For those who spend any time perusing BuzzFeed or Tumblr, I'm sure you have heard the word "mansplain" used quite frequently. The word "mansplaining" is generally used to describe a male who is discussing a subject which he assumes he knows more about than the person (usually a woman) he is addressing. For example, if a man and a woman are talking about climate change and the man interjects to correct a fact that the women misused or is incorrect about, some would consider his interjection "mansplaining." This term, which permits judging people not on their quality of thought but on their gender, has seemed to gain rapid popularity, much to my disgust. Here are 5 reasons why the word "mansplaining" only hurts gender relations.

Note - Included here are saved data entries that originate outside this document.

Lemma C6_countDeliveriesInPastTimeframe_counts_window_witness :
  let db := DeliveryRecords.run Scenario.started Scenario.deliveries in
  DeliveryRecords.countDeliveriesInPastTimeframe "feed-1" 60 db = 2%nat
  /\ DeliveryRecords.countRecent_spec "feed-1" 60 db = 2%nat
  /\ (forall r, DeliveryRecords.records db !! 4%nat = Some r ->
                DeliveryRecords.status r = DeliveryRecords.Failed
                /\ r ∉ List.filter
                         (DeliveryRecords.matches "feed-1" (DeliveryRecords.cutoff db 60))
                         (DeliveryRecords.records db))
  /\ (forall r, DeliveryRecords.records db !! 0%nat = Some r ->
                r ∉ List.filter
                      (DeliveryRecords.matches "feed-1" (DeliveryRecords.cutoff db 60))
                      (DeliveryRecords.records db)).
Proof.
  intros db.
  destruct (C6_countDeliveriesInPastTimeframe_counts_window db "feed-1" 60)
    as (Hcount & Hfailed & Hold & Hrun).
  specialize (Hcount (Hrun Scenario.started Scenario.deliveries)).
  split; [reflexivity|]. split; [rewrite <- Hcount; reflexivity|]. split.
  - intros r Hr. assert (DeliveryRecords.status r = DeliveryRecords.Failed) as Hstatus
      by (injection Hr as <-; reflexivity).
    split; [exact Hstatus|].
    apply Hfailed; [|exact Hstatus]. by eapply list_elem_of_lookup_2.
  - intros r Hr. apply Hold; [by eapply list_elem_of_lookup_2|].
    injection Hr as <-. reflexivity.
Defined.

(** * Properties of [FeedsService] *)
Section FeedsService_properties.

Import FeedsService.
Local Open Scope Z_scope.

(** *** The cases of [feeds.service.spec.ts], run on the model *)

(** "returns feed status failed correctly": the fail record is dated
    1 February 1990, the test runs at any time from 2020 on. *)
Lemma findFeeds_returns_feed_status_failed_correctly
    (now : Z) (c : Collections) (feed : Feed) (r : FailRecord) :
  failRecords c !! url feed = Some r ->
  failedAt r = 633830400000 ->
  1577836800000 <= now ->
  status (detailed now c feed) = FAILED.
Proof.
  intros Hr Hat Hnow. unfold detailed, feedStatus, age, hours, thresholdHours; simpl.
  rewrite Hr, Hat. destruct (Z.leb_spec (18 * 3600 * 1000) (now - 633830400000)); [done|lia].
Qed.

(** "returns feed status OK correctly": no fail record at all. *)
Lemma findFeeds_returns_feed_status_OK_correctly
    (now : Z) (c : Collections) (feed : Feed) :
  failRecords c !! url feed = None ->
  status (detailed now c feed) = OK.
Proof. intros Hr. unfold detailed; simpl. by rewrite Hr. Qed.

(** "does not return failed status for fail records within the past 18
    hours": the fail record is two hours old. *)
Lemma findFeeds_does_not_return_failed_status_within_18_hours
    (now : Z) (c : Collections) (feed : Feed) (r : FailRecord) :
  failRecords c !! url feed = Some r ->
  failedAt r = now - hours 2 ->
  status (detailed now c feed) = OK.
Proof.
  intros Hr Hat. unfold detailed, feedStatus, age, hours, thresholdHours in *; simpl.
  rewrite Hr, Hat.
  destruct (Z.leb_spec (18 * 3600 * 1000) (now - (now - 2 * 3600 * 1000))); [lia|done].
Qed.

(** "returns undefined if no feed is found" *)
Lemma updateOne_returns_undefined_if_no_feed_is_found
    (now : Z) (c : Collections) (feedId : string) :
  feeds c !! feedId = None ->
  (updateOne now feedId {| patch_text := Some "hello"; patch_webhook := None |} c).1
  = None.
Proof. intros Hnone. unfold updateOne. by rewrite Hnone. Qed.

(** "updates the text", "returns the updated feed" *)
Lemma updateOne_updates_the_text
    (now : Z) (c : Collections) (feedId : string) (feed : Feed) :
  feeds c !! feedId = Some feed ->
  let result :=
    updateOne now feedId {| patch_text := Some "my-new-text"; patch_webhook := None |} c in
  text <$> (feeds result.2 !! feedId) = Some "my-new-text"
  /\ (text ∘ entity) <$> result.1 = Some "my-new-text".
Proof.
  intros Hfeed result. subst result. unfold updateOne. rewrite Hfeed; simpl.
  by rewrite lookup_insert_eq.
Qed.

(** "updates webhook id when no webhook previously existed", "does not
    persist any old webhook data if webhook is overwritten", "returns the
    new webhook id after a webhook update" *)
Lemma updateOne_updates_webhook_id
    (now : Z) (c : Collections) (feedId : string) (feed : Feed) :
  feeds c !! feedId = Some feed ->
  let result :=
    updateOne now feedId
      {| patch_text := None;
         patch_webhook := Some {| webhook_id := Some "my-new-webhook-id" |} |} c in
  webhook <$> (feeds result.2 !! feedId) = Some (Some {| id := "my-new-webhook-id" |})
  /\ (webhook ∘ entity) <$> result.1 = Some (Some {| id := "my-new-webhook-id" |}).
Proof.
  intros Hfeed result. subst result. unfold updateOne. rewrite Hfeed; simpl.
  by rewrite lookup_insert_eq.
Qed.

(** "removes the webhook object if webhook id is empty" *)
Lemma updateOne_removes_the_webhook_object_if_webhook_id_is_empty
    (now : Z) (c : Collections) (feedId : string) (feed : Feed) :
  feeds c !! feedId = Some feed ->
  webhook <$>
    (feeds (updateOne now feedId
              {| patch_text := None;
                 patch_webhook := Some {| webhook_id := Some "" |} |} c).2 !! feedId)
  = Some None.
Proof.
  intros Hfeed. unfold updateOne. rewrite Hfeed; simpl.
  by rewrite lookup_insert_eq.
Qed.

(** "does not update the text if undefined is passed" *)
Lemma updateOne_does_not_update_the_text_if_undefined_is_passed
    (now : Z) (c : Collections) (feedId : string) (feed : Feed) :
  feeds c !! feedId = Some feed ->
  text <$>
    (feeds (updateOne now feedId {| patch_text := None; patch_webhook := None |} c).2
       !! feedId)
  = Some (text feed).
Proof.
  intros Hfeed. unfold updateOne. rewrite Hfeed; simpl.
  by rewrite lookup_insert_eq.
Qed.

(** "throws if the feed does not exist", "deletes the fail record",
    "returns status ok" *)
Lemma refresh_cases
    (now : Z) (c : Collections) (feedId : string) :
  (feeds c !! feedId = None -> exists failure, (refresh now feedId c).1 = inl failure)
  /\ (forall feed,
        feeds c !! feedId = Some feed ->
        failRecords (refresh now feedId c).2 !! url feed = None
        /\ (refresh now feedId c).1 = inr {| entity := feed; status := OK |}).
Proof.
  unfold refresh. split.
  - intros ->. by eexists.
  - intros feed ->. simpl. unfold detailed; simpl. by rewrite lookup_delete_eq.
Qed.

1. It makes assumptions about people based on their gender. Despite relentless efforts to end gender inequality, one of the most common words used to combat it is actually very harmful. The word "mansplaining" implies that a person's arrogance, whether or not they areactually being arrogant, comes from their gender, not their personality. As we all know, people are greater than their gender, and assuming a man is being arrogant or condescending because of his gender identity rather than his personality is just as problematic as saying a woman who is a bad driver is bad because she has a vagina, not because she may not have been properly taught or is inexperienced.
2. It imposes a double standard to combat a double standard. "Mansplaining" is used to point out the supposed double standard that it is more acceptable to interrupt a woman than a man. How is interrupting and invalidating men going to help women be interrupted less? Treating others with behavior you feel is disrespectful,such as interrupting someone in conversations, will not decrease that behavior in others -- it will just increase it in general.

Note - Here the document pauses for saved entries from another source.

(** * ScrapedDuck: the event detail extraction engine ([pages/detailed/event.js])

    A shallow embedding of the event page scraper and the properties of its
    raid schedule extraction.

    Modelling conventions.
    - A JavaScript string is a Rocq [string]; the text handled is taken to be
      ASCII, so [toLowerCase] lowers the letters A-Z, and [trim] and the
      regular expression class [\s] know the ASCII white space characters.
    - [null] and [undefined] are [None]; JavaScript truthiness of a string or
      null value is [truthy].
    - A regular expression is a value of [regex], run by a backtracking
      matcher that follows the ECMAScript matching order (leftmost start,
      alternatives left to right, greedy and lazy quantifiers).
    - The DOM is a tree of [element]s carrying the attributes the scraper
      reads; a node handle is a [cursor]: the element and its following
      element siblings.
    - The objects of the schedule are mutated in place by the scraper; the
      model passes the state explicitly and holds a reference to a day entry
      as its index in [raidSchedule] (entries are only ever appended). *)

From Stdlib Require Import String Ascii List Bool Arith.
From stdpp Require Import base relations list.

Set Warnings "-register-all".

Import ListNotations.
Local Open Scope string_scope.
Local Open Scope list_scope.
Local Open Scope nat_scope.

(** ** JavaScript strings *)

Module JsString.

Definition code (c : ascii) : nat := nat_of_ascii c.

Definition between (lo hi : nat) (c : ascii) : bool :=
  (lo <=? code c) && (code c <=? hi).

Definition is_upper : ascii -> bool := between 65 90.
Definition is_lower : ascii -> bool := between 97 122.
Definition is_digit : ascii -> bool := between 48 57.

(** [\s]: tab, line feed, vertical tab, form feed, carriage return, space. *)
Definition is_space (c : ascii) : bool := between 9 13 c || (code c =? 32).

(** [\w]: letters, digits and the underscore. *)
Definition is_word (c : ascii) : bool :=
  is_upper c || is_lower c || is_digit c || (code c =? 95).

(** Line terminators, the characters [.] does not match. *)
Definition is_line_terminator (c : ascii) : bool :=
  (code c =? 10) || (code c =? 13).

Definition lower_char (c : ascii) : ascii :=
  if is_upper c then ascii_of_nat (code c + 32) else c.

Definition upper_char (c : ascii) : ascii :=
  if is_lower c then ascii_of_nat (code c - 32) else c.

Fixpoint toLowerCase (s : string) : string :=
  match s with
  | EmptyString => EmptyString
  | String c s' => String (lower_char c) (toLowerCase s')
  end.

Definition chars (s : string) : list ascii := list_ascii_of_string s.
Definition of_chars (l : list ascii) : string := string_of_list_ascii l.

Fixpoint drop_spaces (l : list ascii) : list ascii :=
  match l with
  | c :: l' => if is_space c then drop_spaces l' else l
  | [] => []
  end.

(** [s.trim()] *)
Definition trim (s : string) : string :=
  of_chars (rev (drop_spaces (rev (drop_spaces (chars s))))).

Fixpoint starts_with (p l : list ascii) : bool :=
  match p, l with
  | [], _ => true
  | a :: p', b :: l' => Ascii.eqb a b && starts_with p' l'
  | _ :: _, [] => false
  end.

Fixpoint includes_chars (l p : list ascii) : bool :=
  starts_with p l ||
  match l with
  | [] => false
  | _ :: l' => includes_chars l' p
  end.

(** [s.includes(sub)] *)
Definition includes (s sub : string) : bool :=
  includes_chars (chars s) (chars sub).

(** JavaScript truthiness of a value that is a string or null. *)
Definition truthy (v : option string) : bool :=
  match v with
  | Some s => negb (String.eqb s "")
  | None => false
  end.

(** [s.charAt(0).toUpperCase() + s.slice(1)] *)
Definition capitalize (s : string) : string :=
  match s with
  | EmptyString => EmptyString
  | String c s' => String (upper_char c) s'
  end.

(** [s.split(sep)[0]] for a one-character separator. *)
Fixpoint before_sep (sep : ascii) (s : string) : string :=
  match s with
  | EmptyString => EmptyString
  | String c s' => if Ascii.eqb c sep then EmptyString else String c (before_sep sep s')
  end.

End JsString.

Import JsString.

(** ** Regular expressions *)

Module Regex.

Inductive regex : Type :=
| Empty
| Char (c : ascii)
| Class (negated : bool) (p : ascii -> bool)
| Cat (r1 r2 : regex)
| Or (r1 r2 : regex)
| Star (greedy : bool) (r : regex)
| Group (i : nat) (r : regex)
| Bol
| Eol.

(** The state of the matcher: the position in the input, the input left,
    and the captures recorded so far (latest first). *)
Record mstate : Type := MState {
  m_pos : nat;
  m_rest : list ascii;
  m_caps : list (nat * list ascii)
}.

Definition advance (st : mstate) (rest' : list ascii) : mstate :=
  MState (S (m_pos st)) rest' (m_caps st).

Definition record_group (i : nat) (st0 st1 : mstate) : mstate :=
  MState (m_pos st1) (m_rest st1)
         ((i, firstn (m_pos st1 - m_pos st0) (m_rest st0)) :: m_caps st1).

Definition char_matches (ic : bool) (c x : ascii) : bool :=
  if ic then Ascii.eqb (lower_char c) (lower_char x) else Ascii.eqb c x.

Definition class_matches (ic negated : bool) (p : ascii -> bool) (x : ascii) : bool :=
  xorb negated (p x || (ic && (p (lower_char x) || p (upper_char x)))).

(** [run ic r st k]: match [r] at [st], then continue with [k]; [None] asks
    the caller to backtrack. An iteration of a starred expression that
    consumes nothing is refused, as ECMAScript does, so the length of the
    remaining input bounds the number of iterations. *)
Fixpoint run (ic : bool) (r : regex) (st : mstate)
         (k : mstate -> option mstate) {struct r} : option mstate :=
  match r with
  | Empty => k st
  | Char c =>
      match m_rest st with
      | x :: rest' => if char_matches ic c x then k (advance st rest') else None
      | [] => None
      end
  | Class negated p =>
      match m_rest st with
      | x :: rest' => if class_matches ic negated p x then k (advance st rest') else None
      | [] => None
      end
  | Cat r1 r2 => run ic r1 st (fun st' => run ic r2 st' k)
  | Or r1 r2 =>
      match run ic r1 st k with
      | Some res => Some res
      | None => run ic r2 st k
      end
  | Star greedy r1 =>
      (fix iterate (fuel : nat) (st : mstate) {struct fuel} : option mstate :=
         match fuel with
         | O => k st
         | S fuel' =>
             if greedy then
               match run ic r1 st (fun st' =>
                       if m_pos st <? m_pos st' then iterate fuel' st' else None) with
               | Some res => Some res
               | None => k st
               end
             else
               match k st with
               | Some res => Some res
               | None => run ic r1 st (fun st' =>
                           if m_pos st <? m_pos st' then iterate fuel' st' else None)
               end
         end) (length (m_rest st)) st
  | Group i r1 => run ic r1 st (fun st' => k (record_group i st st'))
  | Bol => if m_pos st =? 0 then k st else None
  | Eol => match m_rest st with [] => k st | _ :: _ => None end
  end.

(** The result of [RegExp.prototype.exec]: where the match starts, the
    matched text and the captures. *)
Record rmatch : Type := RMatch {
  index : nat;
  matched : list ascii;
  captures : list (nat * list ascii)
}.

Definition match_at (ic : bool) (r : regex) (pos : nat) (rest : list ascii)
  : option rmatch :=
  match run ic r (MState pos rest []) Some with
  | Some st => Some (RMatch pos (firstn (m_pos st - pos) rest) (m_caps st))
  | None => None
  end.

Fixpoint search_from (ic : bool) (r : regex) (pos : nat) (rest : list ascii)
  : option rmatch :=
  match match_at ic r pos rest with
  | Some m => Some m
  | None =>
      match rest with
      | [] => None
      | _ :: rest' => search_from ic r (S pos) rest'
      end
  end.

(** [s.match(re)] for a regular expression without the [g] flag. *)
Definition exec (ic : bool) (r : regex) (s : string) : option rmatch :=
  search_from ic r 0 (chars s).

(** [re.test(s)] *)
Definition test (ic : bool) (r : regex) (s : string) : bool :=
  match exec ic r s with Some _ => true | None => false end.

(** [m[0]] *)
Definition whole (m : rmatch) : string := of_chars (matched m).

(** [m[i]] for a group that took part in the match (every group the scraper
    reads is outside any alternative or quantifier). *)
Definition group (m : rmatch) (i : nat) : string :=
  match List.find (fun p => fst p =? i) (captures m) with
  | Some p => of_chars (snd p)
  | None => ""
  end.

(** [s.replace(re, '')] without the [g] flag: the first match is removed. *)
Definition remove_first (ic : bool) (r : regex) (s : string) : string :=
  match exec ic r s with
  | Some m =>
      of_chars (firstn (index m) (chars s)
                ++ skipn (index m + length (matched m)) (chars s))
  | None => s
  end.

3. It is a form of censorship. "Mansplaining" does two things which highlight the dangers of censorship. First, it assumes infallibility, meaning that no matter what the man (who is "mansplaining") has said, his discussion partner is right, and therefore the conversation is over. Second, it prevents people from hearing other opinions. If someone hears something they believe is wrong, shutting down the conversation prevents them from challenging it. If they hear something and it changes their views, they will have a better understanding of the subject at hand. However, if they hear no one else's views but their own, they will never broaden their horizons. Omitting others' input will leave individuals to only take into account their own perspective, which is a very dangerous prospect.
4. It genders aggressive communication. I don't know anyone who enjoys being interrupted and disregarded in a conversation. One of the earliest behaviors we are taught in childhood is to wait our turn, and that goes for discussions as well. Anyone who interrupts or neglects to listen to others is called a myriad of negative names, including aggressive. I know people canstill struggle with conversation etiquette, both male and female. "Mansplaining" implies that only men are naturally prone to outbursts in conversation and also that men who are interrupted in conversation don't matter. By gendering aggressive behaviors, such as interrupting and condescension, you excuse one gender for that behavior and invalidate another when it happens to them.
5. It implies that women are not capable of handling criticism. One of the most important reasons I do not support the use of "mansplaining" is that it not only invalidates men but it also makes women seem weak. By giving people permission to use, "Oh you're just mansplaining," as a cop-out in an argument, we are supporting the idea that women are too fragile to think of a real counterargument. Instead of women using evidence to back their claims, all they have to do is cry "mansplaining" and they have a get-out-of-jail-free card.
There are many great ways to combat sexism in the world. Equality is a noble goal and certainly one to strive for, but it will take time and thought. We cannot just blame one another for what we don't like. We must look at how our actions affect others, even when those others have wronged us. Equality is a group effort that will take cooperation and listening skills. It will not be achieved by censoring one group of people because you've decided they've had their chance to speak. And it will certainly not be achieved by using made up words to shame and invalidate others.